_Data shown_.
Lemma disconnect_quiet now m p reason :
  pm_inv now m -> db_weight (pm_db m) + 2 <= USIZE_MAX ->
  quiet_step 2 now m (disconnect_peer m now p reason) /\
  (is_Some (peers (pm_db m) !! p) -> quiet_step 0 now m (disconnect_peer m now p reason) /\
     forall q, is_Some (peers (pm_db m) !! q) -> is_Some (peers (pm_db (disconnect_peer m now p reason)) !! q)).
Proof.
  intros Hi Hw. unfold disconnect_peer.
  assert (pm_db (push_event m (EvDisconnectPeer p reason)) = pm_db m) as Hdb by apply frame_push.
  rewrite Hdb. set (db := notify_disconnecting (pm_db m) now p false).
  assert (no_new_bans (pm_db m) db) as Hn by by apply ucs_quiet.
  assert (frame (set_db m db) (set_db (push_event m (EvDisconnectPeer p reason)) db)) as Hf by by destruct m.
  assert (quiet_step 2 now m (set_db (push_event m (EvDisconnectPeer p reason)) db)) as Hq.
  { eapply (quiet_call now m _ (DDisconnecting now p false)); done. }
  split; [done|]. intros Hp.
  destruct (update_connection_state_known (pm_db m) now p (NewDisconnecting false) Hp) as (Hw' & Hd & _); [done|].
  split.
  - destruct Hq as [Hi' _ Hn']. split; [done| |done]. rewrite pm_db_set_db.
    fold (notify_disconnecting (pm_db m) now p false) in Hw'. fold db in Hw'. lia.
  - intros q. rewrite pm_db_set_db. fold (notify_disconnecting (pm_db m) now p false) in Hd. fold db in Hd.
    rewrite <- !elem_of_dom, Hd. done.
Qed.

_Problem to work on_. Reproduce the entire listing. Keep every word as it is.

_Result of this task_.
Lemma disconnect_quiet now m p reason :
  pm_inv now m -> db_weight (pm_db m) + 2 <= USIZE_MAX ->
  quiet_step 2 now m (disconnect_peer m now p reason) /\
  (is_Some (peers (pm_db m) !! p) -> quiet_step 0 now m (disconnect_peer m now p reason) /\
     forall q, is_Some (peers (pm_db m) !! q) -> is_Some (peers (pm_db (disconnect_peer m now p reason)) !! q)).
Proof.
  intros Hi Hw. unfold disconnect_peer.
  assert (pm_db (push_event m (EvDisconnectPeer p reason)) = pm_db m) as Hdb by apply frame_push.
  rewrite Hdb. set (db := notify_disconnecting (pm_db m) now p false).
  assert (no_new_bans (pm_db m) db) as Hn by by apply ucs_quiet.
  assert (frame (set_db m db) (set_db (push_event m (EvDisconnectPeer p reason)) db)) as Hf by by destruct m.
  assert (quiet_step 2 now m (set_db (push_event m (EvDisconnectPeer p reason)) db)) as Hq.
  { eapply (quiet_call now m _ (DDisconnecting now p false)); done. }
  split; [done|]. intros Hp.
  destruct (update_connection_state_known (pm_db m) now p (NewDisconnecting false) Hp) as (Hw' & Hd & _); [done|].
  split.
  - destruct Hq as [Hi' _ Hn']. split; [done| |done]. rewrite pm_db_set_db.
    fold (notify_disconnecting (pm_db m) now p false) in Hw'. fold db in Hw'. lia.
  - intros q. rewrite pm_db_set_db. fold (notify_disconnecting (pm_db m) now p false) in Hd. fold db in Hd.
    rewrite <- !elem_of_dom, Hd. done.
Qed.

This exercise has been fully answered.